Fixing a repeated error: A wrong phone number, a misspelled word used consistently across the site, or an old staff member's name that needs to be removed from post content.
Why You Cannot Just Use a Database Find and Replace
Here is the critical part that catches people out. WordPress stores much of its data - particularly theme customizer settings, widget configurations, plugin options, and serialized arrays - using PHP serialized format. A serialized string looks like this:
s:34:"https://www.example.ca/sample-page/";
The s:34: part is the string length. It tells PHP the string that follows is exactly 34 characters long. If you do a raw find-and-replace in phpMyAdmin and swap example.ca for newexample.ca, the URL changes from 34 characters to 37 characters - but the length value still says 34. PHP then tries to read a 34-character string and finds something different. The data becomes corrupt, and you get a broken site, blank pages, or theme settings that have simply vanished.
This is one of the most common ways that WordPress migrations go wrong when done manually through phpMyAdmin.
The Right Tool: Better Search Replace Plugin
Better Search Replace is a free WordPress plugin that handles serialized data correctly. It recalculates string lengths automatically after making replacements, so serialized data stays intact.
To use it:
- Install and activate Better Search Replace from the WordPress plugin repository
- Go to Tools > Better Search Replace
- Enter your search string (the old value) and replace string (the new value)

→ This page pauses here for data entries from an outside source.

(** The variables of [run_bridge] that stay fixed while the loop runs. *)
Record LoopCfg := mkLoopCfg {
  min_interval : float;
  lut : list Z;
  debug_udp : bool;
  request_control_interval : float;
  keepalive_enabled : bool;
  keepalive_interval : float;
  keepalive_reapply : bool;
  keepalive_request_always : bool;
  unique_idle_clear_enabled : bool;
  unique_idle_clear_s : float;
  apply_fail_threshold : Z;
  skip_reconnect_when_idle : bool;
  watchdog_enabled : bool;
  watchdog_interval : float;
  watchdog_fail_threshold : Z;
  watchdog_idle_only : bool;
}.

(** [min_interval = 1.0 / max_fps if max_fps > 0 else 0] *)
Definition min_interval_of (max_fps : float) : float :=
  if (0 <? max_fps)%float then (1 / max_fps)%float else 0%float.

(** What the loop does to the outside, in order: each call of
    [apply_frame_map] with the place it is made from, the group, the frame
    handed over and how the call ended; each call of [attempt_reconnect];
    each [request_control]. *)
Inductive ApplyOrigin :=
| ByPacket
| ByKeepalive
| ByIdleClear.

Inductive LoopEvent :=
| EvApply (origin : ApplyOrigin) (gid : nat) (frame : list byte)
    (res : Outcome bool)
| EvReconnect (reason : string)
| EvRequestControl.

(** The state of the loop.  Group dictionaries are shared objects: they
    live in [l_groups] under their identity, [runtime_groups] and the
    readiness events refer to them by it. *)
Record Loop (S : Type) := mkLoop {
  l_mapper : LedMapper;
  l_world : World S;
  l_groups : gmap nat Group;
  l_runtime_groups : list nat;
  l_last_watchdog : float;
  l_last_request_control : float;
  l_watchdog_fail_count : Z;
  l_log : list LoopEvent;
}.
(** X4: no byte of the caller's input reaches [execl].  In every run of
    cmd-wrapper at most one image replacement is attempted and it is one of
    the two fixed ones; in every run of rsync-wrapper at most one, the fixed
    rsync invocation. *)
Theorem exec_arguments_fixed (w : os) (argc : Z) (argv : list string) :
  ((List.length (execl_calls (trace (run (CmdWrapper.main argc argv) w))) <= 1)%nat
   /\ forall c, In c (execl_calls (trace (run (CmdWrapper.main argc argv) w))) ->
        c = Execl "/root/bin/rsnapshot-pre.sh" ["rsnapshot-pre.sh"]
        \/ c = Execl "/root/bin/rsnapshot-post.sh" ["rsnapshot-post.sh"])
  /\
  ((List.length (execl_calls (trace (run (RsyncWrapper.main argc argv) w))) <= 1)%nat
   /\ forall c, In c (execl_calls (trace (run (RsyncWrapper.main argc argv) w))) ->
        c = Execl "/usr/bin/rsync"
              ["rsync"; "--server"; "--sender"; "-vlogDtprRe.iLsf";
               "--numeric-ids"; "."; "/"]).
Proof.
  rewrite cmd_execl_calls, rsync_execl_calls.
  destruct ((C.to_int (real_gid w) =? 502) && (argc =? 1)).
  2: { simpl. repeat split; (lia || tauto). }
  split.
  - destruct (command w) as [s |]; [| simpl; split; [lia | tauto]].
    destruct (C.strncmp s "pre" 3 =? 0).
    + simpl. split; [lia |]. intros c [<- | []]. now left.
    + destruct (C.strncmp s "post" 4 =? 0).
      * simpl. split; [lia |]. intros c [<- | []]. now right.
      * simpl. split; [lia | tauto].
  - simpl. split; [lia |]. intros c [<- | []]. reflexivity.
Qed.

(** *** The absent command *)

(** X5: when SSH_ORIGINAL_COMMAND is not in the environment, cmd-wrapper
    hands the null pointer to [strncmp] only if the real group converts to
    502 and there is one argument, and the run then ends in a fault; in every
    other case the pointer is not used and the run exits with status 1.  No
    image replacement is attempted either way. *)
Theorem cmd_absent_command (w : os) (argc : Z) (argv : list string) :
  command w = None ->
  outcome_of (run (CmdWrapper.main argc argv) w)
  = Some (if (C.to_int (real_gid w) =? 502) && (argc =? 1)
          then Fault else Exited 1)
  /\ strncmp_calls (trace (run (CmdWrapper.main argc argv) w))
     = (if (C.to_int (real_gid w) =? 502) && (argc =? 1)
        then [Strncmp None "pre" 3] else [])
  /\ execl_calls (trace (run (CmdWrapper.main argc argv) w)) = [].
Proof.
  intros Hc.
  destruct (Z.eqb_spec (C.to_int (real_gid w)) 502) as [Hg | Hg].
  - destruct (Z.eqb_spec argc 1) as [Ha | Ha].
    + rewrite (cmd_null w argc argv Hg Ha Hc). repeat split.
    + rewrite (cmd_usage w argc argv Hg Ha). repeat split.
  - rewrite (cmd_unauthorized w argc argv Hg). repeat split.
Qed.
(** C3, as the code has it.  Two runs on the same file and the same parse
    return records that agree in every field but the creation timestamp
    and the order of the elements of [compiler_flags], [runtime_calls],
    [error_types] and [error_coverage_areas], which hold the same elements;
    two runs that iterate sets in the same order differ in the timestamp
    only. *)
Theorem runs_agree_up_to_set_order
        (repr_str : string -> string) (rt1 rt2 : SetOrder) (st : FileState)
        (tu : Clang.ParseResult) (now1 now2 : string) (file_path : Path.t) :
  agree_up_to_set_order
    (process_test_file repr_str rt1 st tu now1 file_path)
    (process_test_file repr_str rt2 st tu now2 file_path)
  /\ option_map (with_timestamp "")
       (process_test_file repr_str rt1 st tu now1 file_path)
     = option_map (with_timestamp "")
         (process_test_file repr_str rt1 st tu now2 file_path).
Proof.
  destruct st as [| |content size]; try (split; [exact I|reflexivity]).
  destruct content as [|c text]; [split; [exact I|reflexivity]|].
  split; [|reflexivity].
  unfold process_test_file, agree_up_to_set_order.
  cbn [_read_file_content is_empty _extract_file_info].
  cbv zeta.
  split; [|repeat split; try apply set_orders_permute].
  - unfold without_set_lists, with_timestamp,
      _extract_negative_test_characteristics.
    cbn [TestPattern.file_path TestPattern.file_name
         TestPattern.file_size TestPattern.compiler_stage
         TestPattern.run_commands TestPattern.compiler_flags
         TestPattern.openmp_directives TestPattern.openmp_version
         TestPattern.test_category TestPattern.check_patterns
         TestPattern.expected_errors TestPattern.expected_warnings
         TestPattern.ast_nodes TestPattern.function_declarations
         TestPattern.variable_declarations TestPattern.ir_patterns
         TestPattern.runtime_calls TestPattern.parse_errors
         TestPattern.expected_error_patterns
         TestPattern.negative_test_characteristics
         TestPattern.error_trigger_mechanisms TestPattern.error_types
         TestPattern.complexity_score TestPattern.line_count
         TestPattern.created_timestamp].
    destruct (_is_negative_test_case file_path (String c text)); reflexivity.
  - unfold coverage_areas, _extract_negative_test_characteristics.
    cbn [TestPattern.negative_test_characteristics].
    destruct (_is_negative_test_case file_path (String c text));
      cbn [NegativeTestCharacteristics.error_coverage_areas];
      [apply set_orders_permute|constructor].
Qed.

- Select all tables - in most cases you want to run the replacement across the entire database
- Always check "Run as dry run?" first - this shows you how many replacements would be made without actually making them
- Review the dry run results to confirm the numbers look sensible
- Uncheck "Run as dry run?" and run the actual replacement
- Deactivate and delete the plugin when you are done (it has no reason to remain active)
The dry run step is not optional. It takes an extra thirty seconds and has prevented countless accidental replacements.
Using WP-CLI for Large Databases
For very large databases - sites with tens of thousands of posts, or WooCommerce stores with large order histories - the Better Search Replace plugin can time out through the browser. In these cases, WP-CLI (the WordPress command-line interface) is the better tool.
If you have SSH access to your hosting account, WP-CLI is available on most managed hosting environments. The search-replace command is:
wp search-replace 'http://oldsite.ca' 'https://newsite.ca' --all-tables
WP-CLI handles serialization correctly, processes large databases efficiently without PHP timeouts, and gives you a clear count of replacements made. Add --dry-run to preview first, exactly as you would with the plugin.
After Running Search and Replace
Once the replacement is complete:
- Clear all caches - your hosting cache, any WordPress caching plugin, and Cloudflare if you use it
- Check your site thoroughly: homepage, a few posts, key plugin pages
- Inspect image URLs to confirm they updated correctly
- Log out and log back in to confirm the login URL is correct
- If you migrated domains, update your WordPress Address and Site Address in Settings > General
A careful, serialization-aware search and replace is a routine part of WordPress maintenance. Use the right tool and test before committing, and it is a safe, reliable operation every time.